**EXERCISE OBJECTIVE:** In your answer, give each entry again exactly as it appears.

**AVAILABLE RECORDS:**
(** Dropping the whole payload. *)
Lemma rep_clear_payload p room pre h pl tail :
  pkt_rep p room pre h pl tail →
  ∃ p', remove_from_payload_tail p (len pl) = Ret (true, p') ∧
        pkt_rep p' room pre h [] (pl ++ tail).
Proof.
  intros Hp. pose proof (rep_fits _ _ _ _ _ _ Hp) as Hf.
  destruct Hp as [Hb Ho Hl Hpo Hh Hk Hs Hy Hc].
  pose proof (len_nonneg pre). pose proof (len_nonneg pl). pose proof (size_of_nonneg (T:=T)).
  pose proof (len_nonneg room). pose proof (len_nonneg tail). unfold in_width in Hc.
  unfold remove_from_payload_tail, remove_data_end. rewrite decide_False by lia.
  eexists. split; [done|]. split; cbn; try done.
  rewrite wsub_id by (unfold in_width; lia). unfold len in *. cbn [length]. lia.
Qed.
End rep.

Section rep2.
Context {T T2 : Type} `{EndOffset T} `{!PackedLaws T} `{EndOffset T2} `{!PackedLaws T2}.
Context `{!Follows T2 T}.
Implicit Types (p : Packet T) (room pre pl tail : bytes).

Lemma sub_assoc_rep room pre (h : T) (h2 : T2) pl tail :
  room ++ pre ++ encode h ++ (encode h2 ++ pl) ++ tail =
  room ++ (pre ++ encode h) ++ encode h2 ++ pl ++ tail.
Proof. by rewrite <- !(assoc_L (++)). Qed.

(** Pushing a header onto a packet whose payload is still empty. *)
Lemma rep_push_header p room pre (h : T) (h2 : T2) tail :
  pkt_rep p room pre h [] tail → packed_ok h2 → offset h2 = size_of T2 →
  size_of T2 ≤ len tail →
  ∃ q, push_header p h2 = Ret (Some q) ∧
       pkt_rep q room (pre ++ encode h) h2 [] (drop (Z.to_nat (size_of T2)) tail).
Proof.
  intros Hp Hk2 Hs2 Hle. pose proof (rep_fits _ _ _ _ _ _ Hp) as Hf.
  unfold push_header.
  rewrite (rep_payload_offset _ _ _ _ _ _ Hp), (rep_payload _ _ _ _ _ _ Hp).
  destruct Hp as [Hb Ho Hl Hpo Hh Hk Hs Hy Hc].
  pose proof (len_nonneg pre). pose proof (size_of_nonneg (T:=T)).
  pose proof (size_of_nonneg (T:=T2)). pose proof (len_nonneg room).
  change (len []) with 0 in Hl. unfold in_width in Hc.
  rewrite Hs2, add_data_end_ok by (unfold in_width; lia).
  cbn [mbind outcome_bind].
  rewrite decide_True by lia. rewrite Hpo, (wadd_id 64) by (unfold in_width; lia).
  rewrite decide_False by lia. cbn [mbind outcome_bind buf].
  set (n := Z.to_nat (size_of T2)).
  pose proof (encode_length h Hk) as Hek. pose proof (encode_length h2 Hk2) as Hek2.
  assert (length (take n tail) = length (encode h2)) as Ht.
  { rewrite length_take. unfold len in *. lia. }
  rewrite Hb, app_nil_l, <- (take_drop n tail).
  replace (room ++ pre ++ encode h ++ take n tail ++ drop n tail)
    with ((room ++ pre ++ encode h) ++ take n tail ++ drop n tail)
    by by rewrite <- !(assoc_L (++)).
  rewrite mem_write_app; [|rewrite !len_app; lia|done].
  cbn [mbind outcome_bind]. eexists. split; [done|].
  assert (drop n (take n tail ++ drop n tail) = drop n tail) as Hd by by rewrite take_drop.
  rewrite Hd. split; cbn [mbuf with_buf buf data_off data_len header pkt_offset]; try done.
  - rewrite app_nil_l. by rewrite <- !(assoc_L (++)).
  - rewrite !len_app, Hl. change (len []) with 0. lia.
  - rewrite !len_app. lia.
  - rewrite !len_app. lia.
  - rewrite Hb, app_nil_l, <- (take_drop n tail) in Hy. rewrite !is_bytes_app in *.
    pose proof (encode_bytes h2). tauto.
  - unfold buf_len in *. cbn [buf with_buf] in *.
    rewrite Hb, app_nil_l, <- (take_drop n tail) in Hc. rewrite !len_app in *.
    unfold len in *. rewrite Ht in Hc. unfold in_width. lia.
Qed.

**EXERCISE OUTPUT:**
(** Dropping the whole payload. *)
Lemma rep_clear_payload p room pre h pl tail :
  pkt_rep p room pre h pl tail →
  ∃ p', remove_from_payload_tail p (len pl) = Ret (true, p') ∧
        pkt_rep p' room pre h [] (pl ++ tail).
Proof.
  intros Hp. pose proof (rep_fits _ _ _ _ _ _ Hp) as Hf.
  destruct Hp as [Hb Ho Hl Hpo Hh Hk Hs Hy Hc].
  pose proof (len_nonneg pre). pose proof (len_nonneg pl). pose proof (size_of_nonneg (T:=T)).
  pose proof (len_nonneg room). pose proof (len_nonneg tail). unfold in_width in Hc.
  unfold remove_from_payload_tail, remove_data_end. rewrite decide_False by lia.
  eexists. split; [done|]. split; cbn; try done.
  rewrite wsub_id by (unfold in_width; lia). unfold len in *. cbn [length]. lia.
Qed.
End rep.

Section rep2.
Context {T T2 : Type} `{EndOffset T} `{!PackedLaws T} `{EndOffset T2} `{!PackedLaws T2}.
Context `{!Follows T2 T}.
Implicit Types (p : Packet T) (room pre pl tail : bytes).

Lemma sub_assoc_rep room pre (h : T) (h2 : T2) pl tail :
  room ++ pre ++ encode h ++ (encode h2 ++ pl) ++ tail =
  room ++ (pre ++ encode h) ++ encode h2 ++ pl ++ tail.
Proof. by rewrite <- !(assoc_L (++)). Qed.

(** Pushing a header onto a packet whose payload is still empty. *)
Lemma rep_push_header p room pre (h : T) (h2 : T2) tail :
  pkt_rep p room pre h [] tail → packed_ok h2 → offset h2 = size_of T2 →
  size_of T2 ≤ len tail →
  ∃ q, push_header p h2 = Ret (Some q) ∧
       pkt_rep q room (pre ++ encode h) h2 [] (drop (Z.to_nat (size_of T2)) tail).
Proof.
  intros Hp Hk2 Hs2 Hle. pose proof (rep_fits _ _ _ _ _ _ Hp) as Hf.
  unfold push_header.
  rewrite (rep_payload_offset _ _ _ _ _ _ Hp), (rep_payload _ _ _ _ _ _ Hp).
  destruct Hp as [Hb Ho Hl Hpo Hh Hk Hs Hy Hc].
  pose proof (len_nonneg pre). pose proof (size_of_nonneg (T:=T)).
  pose proof (size_of_nonneg (T:=T2)). pose proof (len_nonneg room).
  change (len []) with 0 in Hl. unfold in_width in Hc.
  rewrite Hs2, add_data_end_ok by (unfold in_width; lia).
  cbn [mbind outcome_bind].
  rewrite decide_True by lia. rewrite Hpo, (wadd_id 64) by (unfold in_width; lia).
  rewrite decide_False by lia. cbn [mbind outcome_bind buf].
  set (n := Z.to_nat (size_of T2)).
  pose proof (encode_length h Hk) as Hek. pose proof (encode_length h2 Hk2) as Hek2.
  assert (length (take n tail) = length (encode h2)) as Ht.
  { rewrite length_take. unfold len in *. lia. }
  rewrite Hb, app_nil_l, <- (take_drop n tail).
  replace (room ++ pre ++ encode h ++ take n tail ++ drop n tail)
    with ((room ++ pre ++ encode h) ++ take n tail ++ drop n tail)
    by by rewrite <- !(assoc_L (++)).
  rewrite mem_write_app; [|rewrite !len_app; lia|done].
  cbn [mbind outcome_bind]. eexists. split; [done|].
  assert (drop n (take n tail ++ drop n tail) = drop n tail) as Hd by by rewrite take_drop.
  rewrite Hd. split; cbn [mbuf with_buf buf data_off data_len header pkt_offset]; try done.
  - rewrite app_nil_l. by rewrite <- !(assoc_L (++)).
  - rewrite !len_app, Hl. change (len []) with 0. lia.
  - rewrite !len_app. lia.
  - rewrite !len_app. lia.
  - rewrite Hb, app_nil_l, <- (take_drop n tail) in Hy. rewrite !is_bytes_app in *.
    pose proof (encode_bytes h2). tauto.
  - unfold buf_len in *. cbn [buf with_buf] in *.
    rewrite Hb, app_nil_l, <- (take_drop n tail) in Hc. rewrite !len_app in *.
    unfold len in *. rewrite Ht in Hc. unfold in_width. lia.
Qed.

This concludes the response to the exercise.